**** Exercise data

(** * SimBA-hap: founder allele fitting, verified against [src/simba-hap.cpp]

    The development embeds the parts of [simba-hap.cpp] that the
    specification talks about: genotypes and dosage distributions, the
    simulation of the haplotypes map, the two fitting strategies
    ([descent_fitting] and [mip_fitting]), the VCF loader and the driver
    in [run]/[main].  The program comes first, then the vocabulary in
    which its specification is stated, then the properties.

    Conventions of the embedding.
    - [float] values that are numbers are modelled by exact rationals
      ([Q]); rounding and overflow are outside the model.  The program
      makes one value that is not a number, the NaN that
      [normalize_dosages_distribution] computes for a marker without a
      known genotype: [Module ieee] holds the normalization and the greedy
      fitter on IEEE values, which agree with the functions on rationals
      wherever the values are numbers.  [std::numeric_limits<float>::max()]
      is the rational number it denotes.
    - [uint32_t] arithmetic that can wrap is written with an explicit
      [mod 2^32]; counters that are bounded by a container size are [nat].
    - a [reference_view<uint16_t>] is modelled by the index of the founder
      it points to; reading through it is a lookup in the current
      founders vector, so writes to the vector are seen through the view.
    - what the program writes to [std::cerr] is a list of lines; a
      computation ends in a value, an exception, a failed assertion or
      undefined behaviour.
    - the standard library's generator and the solver behind [lemon::Mip]
      are parameters, constrained by what their documentation promises. *)

From Stdlib Require Import QArith Qabs Lqa ZArith Lia Ascii String.
From stdpp Require Import base list pretty.
(** C4, on the chain (the scenario of TestCommitBlock): the second of two
    transactions reverts; the step advances the cursor to 2, records the
    procedure with the error and returns a result, not an error; the block
    commits; and the stored result of the reverted transaction is sealed
    with the error message. *)
Lemma reverted_transaction_is_sealed_witness :
  let step := executeNextTransaction ctx1 (holding p2a) in
  let b1 := step.2 in
  let b2 := (CommitBlock b1).2 in
  index (pendingBlock_ b1) = 2%nat
  ∧ (∃ itr, transactionResults (pendingBlock_ b1) !! 6001%N = Some itr
            ∧ fvm.Err (Transaction itr) = Some revertError)
  ∧ (∀ e, step.1 ≠ Returned (Err e))
  ∧ (CommitBlock b1).1 = Ok (PendingBlock.Block (pendingBlock_ b1))
  ∧ (GetTransactionResult 6001%N b2).1
    = Ok {| access.Status := flowgo.TransactionStatusSealed;
            access.StatusCode := 1101;
            access.ErrorMessage := "panic: revert!";
            access.Events := [];
            access.TransactionID := 6001%N;
            access.BlockHeight := 0 |}.
Proof.
  intros step b1 b2.
  edestruct (reverted_transaction_is_sealed (holding p2a) genesis ctx1 (tx "revert" 1))
    as (Hi & Hr & Hl & Hok & _ & Hc).
  - apply lifecycle_p2a.
  - reflexivity.
  - vm_compute. reflexivity.
  - split; [exact Hi|]. split; [eexists; split; [exact Hr|reflexivity]|].
    split; [eapply Hok; vm_compute; reflexivity|].
    destruct (Hc b1 Hl) as (_ & Hseal & _).
    + reflexivity.
    + exact Hr.
    + edestruct Hseal as (Hcommit & _).
      * vm_compute. reflexivity.
      * vm_compute. reflexivity.
      * split; [exact Hcommit|vm_compute; reflexivity].
Defined.

(** C4, the claim as stated fails: both transactions have been executed,
    the second one reverted and recorded; the store refuses the commit, so
    the block does not commit: [CommitBlock] returns the store's error,
    nothing is stored, and the reverted transaction is still reported
    Pending. *)
Lemma reverted_transaction_not_sealed_when_store_fails :
  let b := failing (storage.Failure "disk full") (holding p2b) in
  index (pendingBlock_ b) = 2%nat
  ∧ (fvm.Err ∘ Transaction <$> transactionResults (pendingBlock_ b) !! 6001%N)
    = Some (Some revertError)
  ∧ (CommitBlock b).1 = Err (BackendError (storage.Failure "disk full"))
  ∧ ms_blocks (storage_ (CommitBlock b).2) = [genesis]
  ∧ ms_results (storage_ (CommitBlock b).2) !! 6001%N = None
  ∧ (GetTransactionResult 6001%N (CommitBlock b).2).1
    = Ok (access.withStatus flowgo.TransactionStatusPending).
Proof. vm_compute. repeat split; reflexivity. Qed.
(** X4.  [fix_all] adds to the list it returns one entry per listed
    file that is not a README and for which [fix_file] returned a
    record, and no other: every new entry names such a file and has
    at least one record. *)
Theorem fix_all_reports_files_with_records
    (loads : string -> exn + (store * dict * string))
    (dumps : store -> dict -> string -> exn + string)
    (dry_run : bool) (listing : list string) (fs fs' : gmap string string)
    (fixes_applied fixes_applied' : list (string * list string)) :
  Fixer.fix_all loads dumps dry_run (Some listing) fs fixes_applied
  = Some (fs', fixes_applied') ->
  exists new,
    fixes_applied' = fixes_applied ++ new
    /\ Forall (fun e => In (fst e) listing /\ is_readme (fst e) = false
                        /\ nonempty (snd e) = true) new.
Proof.
  rewrite fix_all_unfold. intros H. inversion H as [Hst]. clear H.
  destruct (fix_all_loop loads dumps dry_run
              (List.filter (fun f => negb (is_readme f)) listing) fs fixes_applied)
    as (_ & _ & _ & new & Hnew & Hall).
  cbn zeta in *. rewrite Hst in *. cbn [snd] in *.
  exists new. split; [exact Hnew|].
  eapply Forall_impl; [exact Hall|]. intros e [Hin Hne].
  apply filter_In in Hin as [Hin Hkeep].
  repeat split; try done. by destruct (is_readme (fst e)).
Qed.

Lemma fix_all_leaves_readme_and_unlisted_witness :
  Fixer.fix_all Reference.loads Reference.dumps false (Some example_listing)
    example_files []
  = Some (<["commands/deploy.md" := c1_fixed_text]> example_files,
          [("commands/deploy.md",
            ["Converted description from list to string";
             "Added argument-hint for positional arguments ($1-$1)";
             "Bash commands found but Bash not in allowed-tools"]);
           ("commands/broken.md",
            ["Could not parse frontmatter: could not decode the metadata block"])])
  /\ (<["commands/deploy.md" := c1_fixed_text]> example_files)
       !! "commands/README.md"
     = example_files !! "commands/README.md".
Proof.
  assert (H : Fixer.fix_all Reference.loads Reference.dumps false
                (Some example_listing) example_files []
              = Some (<["commands/deploy.md" := c1_fixed_text]> example_files,
                      [("commands/deploy.md",
                        ["Converted description from list to string";
                         "Added argument-hint for positional arguments ($1-$1)";
                         "Bash commands found but Bash not in allowed-tools"]);
                       ("commands/broken.md",
                        ["Could not parse frontmatter: could not decode the metadata block"])]))
    by (vm_compute; reflexivity).
  split; [exact H|].
  exact (proj1 (proj2 (fix_all_leaves_readme_and_unlisted _ _ _ _ _ _ _ _ H))
           "commands/README.md" (or_introl eq_refl)).
Defined.
(** * PollReader: a shallow embedding of [src/PollReader.py]

    The development follows the Python source function by function.

    - Python [str] values are Rocq [string]s; a character is a code point
      below 256 (the Latin-1 range), which is where the builtins used by the
      source ([str.strip], [str.split], [str.lower], [int], [float]) are
      modelled.
    - Python [int] is [Z].
    - Python [float] is IEEE 754 binary64, modelled by the Standard
      Library's executable [spec_float] at precision 53 and maximal
      exponent 1024, rounding to nearest, ties to even.
    - [self.data_dict] is a record of six lists.  The methods run in a
      small state-and-exception monad in which the state survives an
      exception, as the mutated Python object does. *)

From Stdlib Require Import ZArith List Bool Ascii String Lia.
From Stdlib Require Import Floats.SpecFloat.
From Stdlib Require Import DecimalString.
Import ListNotations.

Local Open Scope string_scope.
Local Open Scope list_scope.
Local Open Scope Z_scope.

(** ** Python strings *)

Module PyStr.

(** [str.isspace] on one character of the Latin-1 range. *)
Definition isspace (c : ascii) : bool :=
  let n := Z.of_N (N_of_ascii c) in
  ((9 <=? n) && (n <=? 13)) || ((28 <=? n) && (n <=? 32))
  || (n =? 133) || (n =? 160).

Fixpoint lstrip (s : string) : string :=
  match s with
  | EmptyString => EmptyString
  | String c r => if isspace c then lstrip r else s
  end.

Fixpoint rstrip (s : string) : string :=
  match s with
  | EmptyString => EmptyString
  | String c r =>
      match rstrip r with
      | EmptyString => if isspace c then EmptyString else String c EmptyString
      | r' => String c r'
      end
  end.

(** [s.strip()] *)
Definition strip (s : string) : string := lstrip (rstrip s).

(** [s.split(sep)] for a one-character separator: never an empty list. *)
Fixpoint split_on (sep : ascii) (s : string) : list string :=
  match s with
  | EmptyString => [EmptyString]
  | String c r =>
      if Ascii.eqb c sep then EmptyString :: split_on sep r
      else match split_on sep r with
           | h :: t => String c h :: t
           | [] => [String c EmptyString]
           end
  end.

(** [s.split()]: the maximal runs of non-whitespace characters. *)
Fixpoint split (s : string) : list string :=
  match s with
  | EmptyString => []
  | String c r =>
      if isspace c then split r
      else match r with
           | EmptyString => [String c EmptyString]
           | String c' _ =>
               if isspace c' then String c EmptyString :: split r
               else match split r with
                    | h :: t => String c h :: t
                    | [] => [String c EmptyString]
                    end
           end
  end.

Definition lower_char (c : ascii) : ascii :=
  let n := Z.of_N (N_of_ascii c) in
  if ((65 <=? n) && (n <=? 90))
     || ((192 <=? n) && (n <=? 222) && negb (n =? 215))
  then ascii_of_N (Z.to_N (n + 32)) else c.

(** [s.lower()] *)
Fixpoint lower (s : string) : string :=
  match s with
  | EmptyString => EmptyString
  | String c r => String (lower_char c) (lower r)
  end.

(** Value of a decimal digit character. *)
Definition digit_val (c : ascii) : option Z :=
  let n := Z.of_N (N_of_ascii c) in
  if (48 <=? n) && (n <=? 57) then Some (n - 48) else None.

Definition is_digit (c : ascii) : bool :=
  match digit_val c with Some _ => true | None => false end.

(** Longest prefix of the form [digit (["_"] digit)*]: its digit values,
    most significant first, and the rest of the string. *)
Fixpoint scan_digitpart (s : string) : list Z * string :=
  match s with
  | EmptyString => ([], EmptyString)
  | String c r =>
      match digit_val c with
      | None => ([], s)
      | Some v =>
          let '(ds, rest) :=
            match r with
            | String "_"%char (String d _ as r1) =>
                if is_digit d then scan_digitpart r1 else ([], r)
            | _ => scan_digitpart r
            end in
          (v :: ds, rest)
      end
  end.

Definition digits_value (ds : list Z) : Z :=
  fold_left (fun acc d => 10 * acc + d) ds 0.

(** An optional sign: [true] for a minus. *)
Definition scan_sign (s : string) : bool * string :=
  match s with
  | String "-"%char r => (true, r)
  | String "+"%char r => (false, r)
  | _ => (false, s)
  end.

End PyStr.

(** ** Python exceptions and builtins on numbers *)

Inductive exn : Type :=
| ValueError
| IndexError
| ZeroDivisionError.

Inductive result (A : Type) : Type :=
| Ok (a : A)
| Raise (e : exn).
Arguments Ok {A} a.
Arguments Raise {A} e.

(** [int(s)] on a string, base 10: surrounding whitespace, an optional
    sign, digits with single underscores between them.  (The interpreter's
    configurable limit on the number of digits is outside the model.) *)
Definition py_int (s : string) : result Z :=
  let '(neg, body) := PyStr.scan_sign (PyStr.strip s) in
  match PyStr.scan_digitpart body with
  | ((_ :: _) as ds, EmptyString) =>
      let v := PyStr.digits_value ds in
      Ok (if neg then - v else v)
  | _ => Raise ValueError
  end.

(** *** binary64 *)

Definition float : Type := spec_float.

Definition prec : Z := 53.
Definition emax : Z := 1024.

Definition float_add : float -> float -> float := SFadd prec emax.
Definition float_sub : float -> float -> float := SFsub prec emax.
Definition float_mul : float -> float -> float := SFmul prec emax.
Definition float_div : float -> float -> float := SFdiv prec emax.
Definition float_gt (x y : float) : bool := SFltb y x.
Definition float_eq (x y : float) : bool := SFeqb x y.
Definition float_le (x y : float) : bool := SFleb x y.

(** [float(n)] for an integer [n], correctly rounded. *)
Definition float_of_Z (n : Z) : float := binary_normalize prec emax n 0 false.

Definition f0 : float := S754_zero false.
Definition f1 : float := float_of_Z 1.
Definition f100 : float := float_of_Z 100.

(** The binary64 nearest to [(-1)^neg * m * 10^e], for [m > 0]. *)
Definition float_of_decimal (neg : bool) (m : positive) (e : Z) : float :=
  match e with
  | Zneg k =>
      let '(q, e', l) :=
        SFdiv_core_binary prec emax (Zpos m) 0 (Zpos (10 ^ k)) 0 in
      binary_round_aux prec emax neg q e' l
  | _ => binary_round prec emax neg (m * Z.to_pos (10 ^ e)) 0
  end.

(** The exponent part of a float literal: [("e" | "E") [sign] digitpart]. *)
Definition scan_exponent (s : string) : result (Z * string) :=
  match s with
  | String c r =>
      if Ascii.eqb c "e" || Ascii.eqb c "E" then
        let '(neg, r1) := PyStr.scan_sign r in
        match PyStr.scan_digitpart r1 with
        | ((_ :: _) as ds, rest) =>
            let v := PyStr.digits_value ds in
            Ok (if neg then - v else v, rest)
        | _ => Raise ValueError
        end
      else Ok (0, s)
  | EmptyString => Ok (0, s)
  end.

(** [float(s)] on a string. *)
Definition py_float (s : string) : result float :=
  let '(neg, body) := PyStr.scan_sign (PyStr.strip s) in
  let low := PyStr.lower body in
  if String.eqb low "inf" || String.eqb low "infinity" then
    Ok (S754_infinity neg)
  else if String.eqb low "nan" then Ok S754_nan
  else
    let '(ip, r1) := PyStr.scan_digitpart body in
    let '(fp, r2) :=
      match r1 with
      | String "."%char r => PyStr.scan_digitpart r
      | _ => ([], r1)
      end in
    match ip, fp with
    | [], [] => Raise ValueError
    | _, _ =>
        match scan_exponent r2 with
        | Ok (ex, EmptyString) =>
            match PyStr.digits_value (ip ++ fp)%list with
            | Zpos m =>
                Ok (float_of_decimal neg m (ex - Z.of_nat (List.length fp)))
            | _ => Ok (S754_zero neg)
            end
        | _ => Raise ValueError
        end
    end.

(** [x / n] for a float [x] and an integer [n]. *)
Definition py_truediv (x : float) (n : Z) : result float :=
  if n =? 0 then Raise ZeroDivisionError
  else Ok (float_div x (float_of_Z n)).

(** [sum(l)] for a list of floats: the items are added from left to right
    to the start value [0] (CPython up to 3.11; later versions add a
    compensation term, which no statement below depends on). *)
Definition py_sum (l : list float) : float := fold_left float_add l f0.

(** [max(l)]: the first item that no later item is greater than. *)
Definition py_max (l : list float) : result float :=
  match l with
  | [] => Raise ValueError
  | x :: r => Ok (fold_left (fun m y => if float_gt y m then y else m) r x)
  end.

(** [l[i]] for an index [i >= 0]. *)
Definition getitem {A : Type} (l : list A) (i : nat) : result A :=
  match nth_error l i with
  | Some a => Ok a
  | None => Raise IndexError
  end.

(** [l[:n]] and [l[k:]], negative bounds counting from the end. *)
Definition slice_to {A : Type} (l : list A) (n : Z) : list A :=
  if n <? 0 then firstn (Z.to_nat (Z.of_nat (List.length l) + n)) l
  else firstn (Z.to_nat n) l.

Definition slice_from {A : Type} (l : list A) (k : Z) : list A :=
  if k <? 0 then skipn (Z.to_nat (Z.of_nat (List.length l) + k)) l
  else skipn (Z.to_nat k) l.

(** [len(l)] *)
Definition len {A : Type} (l : list A) : Z := Z.of_nat (List.length l).

(** *** Formatting with [:.1f] *)

Definition round_half_even_div (num den : Z) : Z :=
  let q := num / den in
  match 2 * (num mod den) ?= den with
  | Lt => q
  | Gt => q + 1
  | Eq => if Z.even q then q else q + 1
  end.

Definition str_of_Z (n : Z) : string :=
  NilZero.string_of_uint (N.to_uint (Z.to_N n)).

********

Instructions for the task - Lines with the word "Local" in them: report all of these from the listing above.

Output for this exercise -
Local Open Scope string_scope.
Local Open Scope list_scope.
Local Open Scope Z_scope.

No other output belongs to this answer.